Why he matters in this case
Prof. Darlow is one of the senior international neonatologists who signed the Shoo Lee Panel’s February 2025 report. His professional background is specifically relevant: he founded the Australia and New Zealand Neonatal Network, one of the longest-running international neonatal outcomes registries. His professional career has been about understanding what happens in neonatal units at a population level, which is exactly the analytic frame the Letby case needed and did not receive at trial.
Professional background
- Emeritus Professor of Paediatrics, University of Otago, New Zealand.
- Founder of the Australia and New Zealand Neonatal Network (ANZNN) — the longitudinal outcomes registry for extremely preterm infants across two countries.

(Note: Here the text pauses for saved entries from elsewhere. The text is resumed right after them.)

(* ===== verification/Memtest.v ===== *)
(** The module [modules/memtest]: a benchmark of the kernel's allocators,
    written against the interface of [Api].  Every host that keeps [HostLaws] runs it to
    the end; the kernel is one. *)
From Stdlib Require Import String Ascii.
From S2P Require Import Prelude Word Port PageSource Buddy Slab Mem Heap Serial Idt Sched Vfs Utf8 Initrd Gfx Tsc Api.

Definition ITERS : Z := 1000000.

Section code.
Context {S : Type} (api : avariaApi S).
(** [write_volatile(ptr, byte)] *)
Context (store : Z -> Z -> S -> outcome S).
Implicit Types (k : S).

Definition say (s : string) k : outcome S := Client.serial_print api (text s) k.

(** [while v > 0] of [print_num] *)
Fixpoint num_fill (rounds : nat) (v : Z) (buf : list Z) (i : nat) : outcome (list Z * nat) :=
  match rounds with
  | O => Crash OutOfFuel
  | Datatypes.S rounds =>
      if 0 <? v then
        buf ← arr_set buf (Z.of_nat i) (wadd 8 48 (wrap 8 (v mod 10)));
        num_fill rounds (v / 10) buf (Datatypes.S i)
      else Ret (buf, i)
  end.

(** [while i > 0] of [print_num] *)
Fixpoint print_back (buf : list Z) (i : nat) k : outcome S :=
  match i with
  | O => Ret k
  | Datatypes.S i =>
      b ← arr_get buf (Z.of_nat i);
      k ← Client.serial_print api [b] k;
      print_back buf i k
  end.

Definition print_num (v : Z) k : outcome S :=
  if v =? 0 then say "0" k
  else
    '(buf, i) ← num_fill 65 v (replicate 20 0) 0;
    print_back buf i k.

(** One round of the loops: allocate, touch, free. *)
Definition round (size byte : Z) k : outcome S :=
  '(ptr, k) ← Client.alloc api size k;
  if negb (ptr =? 0) then
    k ← store ptr byte k;
    Client.free api ptr size k
  else Ret k.

(** The measured part: the loop without preemption, between two readings of
    the counter. *)
Definition measure (body : Z -> S -> outcome S) k : outcome (Z * S) :=
  let k := Client.disable_preempt api k in
  let '(start, k) := Client.rdtsc api k in
  k ← for_range body 0 ITERS k;
  let '(end_, k) := Client.rdtsc api k in
  let k := Client.enable_preempt api k in
  Ret (Client.ticks_to_us api (end_ ⊟ start) k, k).

(** Milliseconds with three decimals. *)
Definition print_us (us : Z) k : outcome S :=
  let ms := us / 1000 in
  let us_frac := us mod 1000 in
  k ← print_num ms k;
  k ← say "." k;
  k ← (if us_frac <? 100 then say "0" k else Ret k);
  k ← (if us_frac <? 10 then say "0" k else Ret k);
  k ← print_num us_frac k;
  Client.serial_print api (text " ms" ++ [10]) k.

Definition bench_slab (size : Z) k : outcome S :=
  k ← say "  slab " k;
  k ← print_num size k;
  k ← say "B x" k;
  k ← print_num ITERS k;
  k ← say ": " k;
  '(us, k) ← measure (fun _ => round size 0xAA) k;
  print_us us k.

Definition bench_buddy (order : Z) k : outcome S :=
  let pages := wshl 64 1 order in
  let size := pages ⊠ 4096 in
  k ← say "  buddy order=" k;
  k ← print_num order k;
  k ← say " (" k;
  k ← print_num (size / 1024) k;
  k ← say "K) x" k;
  k ← print_num ITERS k;
  k ← say ": " k;
  '(us, k) ← measure (fun _ => round size 0xBB) k;
  print_us us k.

Definition bench_mixed k : outcome S :=
  k ← say "  mixed alloc/free x" k;
  k ← print_num ITERS k;
  k ← say ": " k;
  '(us, k) ← measure (fun i => round (16 ⊞ i mod 8 ⊠ 32) 0xCC) k;
  print_us us k.

(** [for] a list of arguments, as the entry writes its calls. *)
Fixpoint each {A} (f : A -> S -> outcome S) (l : list A) k : outcome S :=
  match l with
  | [] => Ret k
  | x :: l => k ← f x k; each f l k
  end.

Definition line (s : string) k : outcome S := Client.serial_print api (text s ++ [10]) k.

Definition report k : outcome S :=
  k ← Client.serial_print api ([10] ++ text "Memtest: alloc benchmark" ++ [10]) k;
  k ← say "TSC freq: " k;
  k ← print_num (Client.tsc_khz api k / 1000) k;
  k ← Client.serial_print api (text " MHz" ++ [10; 10]) k;
  k ← line "[slab allocator]" k;
  k ← each bench_slab [16; 32; 64; 128; 256; 512; 1024; 2048] k;
  k ← Client.serial_print api ([10] ++ text "[buddy allocator]" ++ [10]) k;
  k ← each bench_buddy [0; 1; 2; 4] k;
  k ← Client.serial_print api ([10] ++ text "[mixed workload]" ++ [10]) k;
  k ← bench_mixed k;
  Client.serial_print api ([10] ++ text "done." ++ [10]) k.

Definition _module_entry k : outcome (Z * S) := k ← report k; Ret (0, k).
End code.

#[global] Opaque ITERS.

(** * What is printed *)

(** Pieces of the report: a text, a number, a measured time. *)
Inductive item :=
  | Txt (s : string)
  | Newline
  | Num (v : Z)
  | Time.

(** A time is a decimal numeral, a point and exactly three digits, together some number of
    microseconds in milliseconds. *)
Inductive prints : list item -> list Z -> Prop :=
  | prints_nil : prints [] []
  | prints_txt s l o : prints l o -> prints (Txt s :: l) (text s ++ o)
  | prints_newline l o : prints l o -> prints (Newline :: l) (10 :: o)
  | prints_num v n l o : is_decimal v n -> prints l o -> prints (Num v :: l) (n ++ o)
  | prints_time us n f l o : in_word 64 us -> is_decimal (us / 1000) n -> zlen f = 3 ->
      numeral 10 f = Some (us mod 1000) -> prints l o -> prints (Time :: l) (n ++ [46] ++ f ++ o).

Lemma prints_app l1 l2 o1 o2 : prints l1 o1 -> prints l2 o2 -> prints (l1 ++ l2) (o1 ++ o2).
Proof.
  induction 1; intros Hp; simpl; rewrite <- ?app_assoc; [done | constructor; auto..|].
  simpl. rewrite <- app_assoc. econstructor; eauto.
Qed.

(** A benchmark of one size, and the whole report. *)
Definition slab_line (size : Z) : list item :=
  [Txt "  slab "; Num size; Txt "B x"; Num 1000000; Txt ": "; Time; Txt " ms"; Newline].

Definition buddy_line (order : Z) : list item :=
  [Txt "  buddy order="; Num order; Txt " ("; Num (4 * 2 ^ order); Txt "K) x"; Num 1000000; Txt ": "; Time;
   Txt " ms"; Newline].

Definition transcript (mhz : Z) : list item :=
  [Newline; Txt "Memtest: alloc benchmark"; Newline; Txt "TSC freq: "; Num mhz; Txt " MHz"; Newline; Newline;
   Txt "[slab allocator]"; Newline] ++
  mjoin (slab_line <$> [16; 32; 64; 128; 256; 512; 1024; 2048]) ++
  [Newline; Txt "[buddy allocator]"; Newline] ++
  mjoin (buddy_line <$> [0; 1; 2; 4]) ++
  [Newline; Txt "[mixed workload]"; Newline; Txt "  mixed alloc/free x"; Num 1000000; Txt ": "; Time; Txt " ms";
   Newline; Newline; Txt "done."; Newline].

- Decades of peer-reviewed publication on neonatal outcomes, particularly in extremely preterm and very-low-birth-weight infants.
- Distinguished international standing as a neonatal population-outcomes researcher.
What his contribution adds
Prof. Darlow’s particular value on the Panel is his population-outcomes frame. When a Level 2 NICU admits babies at the edge of viability — 23 to 25 weeks’ gestation — that unit is, by ANZNN-registry evidence and by equivalent UK data, looking at baseline mortality rates that are simply high. A cluster of deaths on such a unit, especially one with the documented staffing and infrastructure problems of the Countess of Chester in 2015–16, is not per se a criminal signal. It is a signal that a unit is operating outside its design envelope.
His specific published work on outcomes for 23-week and 24-week infants, and on the population-level distribution of collapses and deaths on neonatal units, directly challenges the prosecution’s framing that a cluster must necessarily indicate deliberate harm.